- Born: 8 August 1996 (age 29) El Jadida, Morocco
- Occupation: Live streamer

Kick information
- Channel: ilyaselmaliki;
- Years active: 2020-present
- Followers: 830 thousand (8 December 2025)

= Ilyas El Maliki =

Moroccan streamer (born 1996)

Ilyas El Maliki (born 8 August 1996) also known as El Malki, is a Moroccan online streamer and social media personality active on YouTube, Facebook, and Kick. His content includes video game streaming (mainly EA Sports and GTA), analysis of sports events (mostly football), and discussion of social issues (mainly Morocco-related).

El Maliki's online following contributed to his involvement in the 2025 Kings World Cup Nations, where he was appointed chairman of the Moroccan national team, which reached the semi-finals of the tournament. During his live commentary of the Kings League match between Morocco and Colombia, El Maliki achieved a concurrent viewership peak exceeding 500,000 spectators on Kick, ranking among the platform's highest-viewed streams historically.
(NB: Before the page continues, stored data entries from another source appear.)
Lemma next_list_ahead p : place_ok p -> place_ok (next_list p) /\ (rules_ahead (next_list p) + length (p_rules p) <= rules_ahead p)%nat.
Proof.
  intros (H1 & H2 & H3). unfold next_list, rules_ahead. destruct (p_context p) as [|c parents] eqn:Ec.
  - destruct (p_root p) as [|r up] eqn:Er; [repeat split; auto; cbn; lia|]. apply Forall_cons in H3 as [Hr Hup]. cbn [p_rules p_context p_root map]. split.
    + split; [|split; [constructor; [exact Hr|constructor]|exact Hup]]. cbn. unfold ctx_ok in Hr. destruct (x_rewriteRules r); auto.
    + unfold rules_of. destruct (x_rewriteRules r); cbn; lia.
  - destruct (inherited c parents) as [l ctx] eqn:Ei. pose proof (inherited_shrinks _ _ _ _ Ei). destruct (inherited_ok c parents H2 _ _ Ei). split; [split; auto|]. cbn. destruct ctx; [|lia].
    exfalso. clear - Ei. revert c Ei. induction parents as [|q up IH]; intros c; cbn; [discriminate|]. destruct (x_inherit c); [|discriminate]. destruct (if x_hasRewriteConfig q then _ else _); [discriminate|]. apply IH.
Qed.

Lemma getNextRule_ahead p : place_ok p -> p_rules p <> [] -> place_ok (getNextRule p) /\ (rules_ahead (getNextRule p) < rules_ahead p)%nat.
Proof.
  intros Hp Hne. pose proof (next_list_ahead p Hp) as [Hn Hl]. unfold getNextRule. destruct (p_rules p) as [|r [|r' l]] eqn:E; [congruence|cbn in Hl; split; [exact Hn|lia]|].
  destruct Hp as (H1 & H2 & H3). rewrite E in H1. apply Forall_cons in H1 as [_ H1]. split; [split; auto|]. unfold rules_ahead. rewrite E. cbn. lia.
Qed.

Lemma skip_chain_ahead fuel : forall flag p, place_ok p -> place_ok (skip_chain fuel flag p).2 /\ (rules_ahead (skip_chain fuel flag p).2 <= rules_ahead p)%nat.
Proof.
  induction fuel as [|fuel IH]; intros flag p Hp; cbn; [auto|]. destruct (p_rules p) as [|r l] eqn:E; [auto|]. destruct (has flag RULE_FLAG_CHAIN); [|auto].
  destruct (getNextRule_ahead p Hp ltac:(congruence)) as [Hg Hl]. destruct (IH (r_flag r) _ Hg). split; [assumption|lia].
Qed.

Lemma skip_rules_ahead n : forall p, place_ok p -> place_ok (skip_rules n p) /\ (rules_ahead (skip_rules n p) <= rules_ahead p)%nat.
Proof.
  induction n as [|n IH]; intros p Hp; cbn; [auto|]. destruct (p_rules p) as [|r l] eqn:E; [auto|].
  destruct (getNextRule_ahead p Hp ltac:(congruence)) as [Hg Hl]. destruct (IH _ Hg). split; [assumption|lia].
Qed.

Lemma root_next p : (list_sum (map rules_of (p_root (next_list p))) <= list_sum (map rules_of (p_root p)))%nat.
Proof.
  unfold next_list. destruct (p_context p) as [|c up]; [|destruct (inherited c up); reflexivity]. destruct (p_root p) as [|x y]; [reflexivity|].
  change (list_sum (map rules_of (x :: y))) with (rules_of x + list_sum (map rules_of y))%nat. cbn [p_root]. lia.
Qed.
Lemma root_shrinks p : (list_sum (map rules_of (p_root (getNextRule p))) <= list_sum (map rules_of (p_root p)))%nat.
Proof. unfold getNextRule. destruct (p_rules p) as [|r [|r' l]]; [apply root_next|apply root_next|reflexivity]. Qed.
Lemma chain_root fuel : forall flag p, (list_sum (map rules_of (p_root (skip_chain fuel flag p).2)) <= list_sum (map rules_of (p_root p)))%nat.
Proof.
  induction fuel as [|fuel IH]; intros flag p; [reflexivity|]. cbn [skip_chain]. destruct (p_rules p); [reflexivity|]. destruct (has flag RULE_FLAG_CHAIN); [|reflexivity]. etransitivity; [apply IH|apply root_shrinks].
Qed.
Lemma skip_root n : forall p, (list_sum (map rules_of (p_root (skip_rules n p))) <= list_sum (map rules_of (p_root p)))%nat.
Proof. induction n as [|n IH]; intros p; [reflexivity|]. cbn [skip_rules]. destruct (p_rules p); [reflexivity|]. etransitivity; [apply IH|apply root_shrinks]. Qed.

Lemma ahead_bound l ctx r : (rules_ahead (At l ctx r) <= length l + list_sum (map rules_of ctx) + list_sum (map rules_of r))%nat.
Proof.
  unfold rules_ahead. cbn [p_rules p_context p_root]. destruct ctx as [|c up].
  - destruct r as [|x y]; [lia|]. change (list_sum (map rules_of (x :: y))) with (rules_of x + list_sum (map rules_of y))%nat. lia.
  - change (list_sum (map rules_of (c :: up))) with (rules_of c + list_sum (map rules_of up))%nat. lia.
Qed.

Section ends.
Context (W : world) (pRuleList : option (list RewriteRule)) (context root : list HttpContext).
Let M := all_rules pRuleList context root.

(** The root contexts that are left are ancestors of the first one. *)
Definition below (p : place) : Prop := place_ok p /\ (list_sum (map rules_of (p_root p)) <= list_sum (map rules_of root))%nat.
Hypothesis Hok : place_ok (At (match pRuleList with Some l => l | None => [] end) context root).

Lemma first_ok r : Forall ctx_ok r -> (list_sum (map rules_of r) <= list_sum (map rules_of root))%nat ->
  below (first_place pRuleList context r) /\ (rules_ahead (first_place pRuleList context r) <= M)%nat.
Proof.
  intros Hr Hs. destruct Hok as (H1 & H2 & _). cbn [p_rules p_context] in *.
  assert (Ha : forall l, (rules_ahead (At l context r) <= length l + list_sum (map rules_of context) + list_sum (map rules_of root))%nat) by (intros l; pose proof (ahead_bound l context r); lia).
  unfold first_place, M, all_rules. destruct pRuleList as [l|].
  - split; [split; [split; auto|exact Hs]|]. apply Ha.
  - assert (Hp : place_ok (At [] context r)) by (split; auto). destruct (next_list_ahead _ Hp) as [Hn Hl]. specialize (Ha []). cbn [length p_rules] in *. split; [split; [exact Hn|]|lia].
    etransitivity; [apply root_next|exact Hs].
Qed.

Definition measure (q : position) : nat := (Z.to_nat (10 - q_loop q) * (M + 1) + rules_ahead (q_place q))%nat.
Definition shrinks (q : position) (j : jump) : Prop :=
  match j with
  | Loop q' _ => below (q_place q') /\ q_loop q' <= 10 /\ (measure q' < measure q)%nat
  | Stop q' _ => (q_loop q' > 10 /\ has (q_flag q') RULE_FLAG_NEXT = true) \/ (below (q_place q') /\ q_loop q' = q_loop q /\ (measure q' <= measure q)%nat)
  | Exit (Again _) => False
  | Exit _ => True
  end.

Lemma next_rule_shrinks q e : below (q_place q) -> q_loop q <= 10 -> shrinks q (next_rule pRuleList context q e).
Proof.
  intros [Hp Hr] Hl. unfold next_rule. destruct (has (q_flag q) RULE_FLAG_NEXT) eqn:En.
  - cbn [q_loop]. destruct (q_loop q + 1 >? 10) eqn:E; [left; cbn [q_loop q_flag]; split; [lia|exact En]|].
    destruct (first_ok (p_root (q_place q))) as [Hb Ha]; [apply Hp|exact Hr|]. split; [exact Hb|]. split; [cbn; lia|]. unfold measure. cbn [q_loop q_place].
    replace (Z.to_nat (10 - q_loop q)) with (S (Z.to_nat (10 - (q_loop q + 1)))) by lia. lia.
  - destruct (p_rules (q_place q)) as [|r l] eqn:E; [right; split; [split; assumption|auto]|]. assert (Hs : skip_ok r) by (destruct Hp as (H1 & _); rewrite E in H1; apply Forall_cons in H1; apply H1).
    unfold skip_ok in Hs. assert (Hw : wraps 32 (r_skipRules r + 1) = r_skipRules r + 1) by (apply wraps_small; lia). rewrite Hw.
    replace (Z.to_nat (r_skipRules r + 1)) with (S (Z.to_nat (r_skipRules r))) by lia. cbn [skip_rules]. rewrite E.
    destruct (getNextRule_ahead (q_place q) Hp ltac:(congruence)) as [Hg Hlt]. destruct (skip_rules_ahead (Z.to_nat (r_skipRules r)) _ Hg) as [Hsp Hsl].
    split; [split; [exact Hsp|]|]. { cbn [q_place]. etransitivity; [apply skip_root|]. etransitivity; [apply root_shrinks|exact Hr]. }
    split; [exact Hl|]. unfold measure. cbn [q_loop q_place]. lia.
Qed.

Lemma one_rule_shrinks q e : below (q_place q) -> q_loop q <= 10 -> shrinks q (one_rule W pRuleList context q e).
Proof.
  intros Hb Hl. unfold one_rule. destruct (p_rules (q_place q)) as [|r l] eqn:E; [right; auto|].
  destruct (processRule W r e) as [fails e1]. destruct (m_fault e1); [exact I|]. destruct (w_dropped W (m_trace e1)); [exact I|]. destruct fails.
  - destruct Hb as [Hp Hr]. destruct (getNextRule_ahead (q_place q) Hp ltac:(congruence)) as [Hg Hlt]. pose proof (skip_chain_ahead (rules_ahead (getNextRule (q_place q))) (r_flag r) _ Hg) as [Hsp Hsl].
    pose proof (chain_root (rules_ahead (getNextRule (q_place q))) (r_flag r) (getNextRule (q_place q))) as Hcr. pose proof (root_shrinks (q_place q)) as Hrs.
    destruct (skip_chain _ _ _) as [flag p]. cbn [snd] in *. split; [split; [exact Hsp|cbn [q_place]; lia]|]. split; [exact Hl|]. unfold measure. cbn [q_loop q_place]. lia.
  - destruct (has (r_flag r) RULE_FLAG_LAST && _); [right; auto|]. apply (next_rule_shrinks (Pos (q_place q) (r_flag r) (q_loop q)) e1 Hb Hl).
Qed.

Lemma finish_again pBase e e' : finish W pBase e = Again e' -> m_rewritten e' = 0.
Proof.
  unfold finish, to_proxy. intros H.
  repeat match type of H with
  | context [match ?x with _ => _ end] => first [discriminate H | injection H as <-; reflexivity | destruct x]
  end; try discriminate; injection H as <-; reflexivity.
Qed.

Lemma finish_done pBase e : m_rewritten e = 0 -> exists e', finish W pBase e = Returns 0 e'.
Proof. intros H. unfold finish. destruct (m_cacheCtl e); cbn [m_rewritten setEnv emit set_trace]; rewrite H; eauto. Qed.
In the first quarter of 2023, El Maliki was the most streamed gamer on YouTube, surpassing IShowSpeed and Dr Disrespect in total number of watched hours. El Maliki is considered one of the biggest streamers born in Africa and the biggest in Morocco. He consistently ranks among Kick's top 10 most-watched streamers globally.

== Early life ==
Born and raised in the coastal city of El Jadida, central Morocco, Ilyas El Maliki, is the second-youngest of four brothers. He completed his secondary education before dedicating himself to a full-time career in online content creation. In a January 2025 interview with Al Mashhad, El Maliki said he will retire streaming in 2025.

== Kings League ==

=== Kings League invitation ===
During a live stream, El Maliki received an invitation from football legend Gerard Piqué to attend the Kings League World Cup in Italy. His on-camera reaction to the invitation became an internet sensation across Arab-speaking countries and the world.
=== Participation in Kings League (2025) ===
El Maliki represented Morocco in the Kings League tournament held in Milan, Italy, where his team achieved a semifinal finish. The Moroccan squad comprised a mix of former professional footballers and current indoor football (futsal) league players.

On January 13, 2025, the returning team received an official welcome at Rabat–Salé Airport, where they were greeted by a delegation that included Abdel Salam Belkchour, President of Morocco's National League of Professional Football. El Maliki later received an invitation to participate in the Kings League Club World Cup in France, with his team known as "Ultra Chmicha".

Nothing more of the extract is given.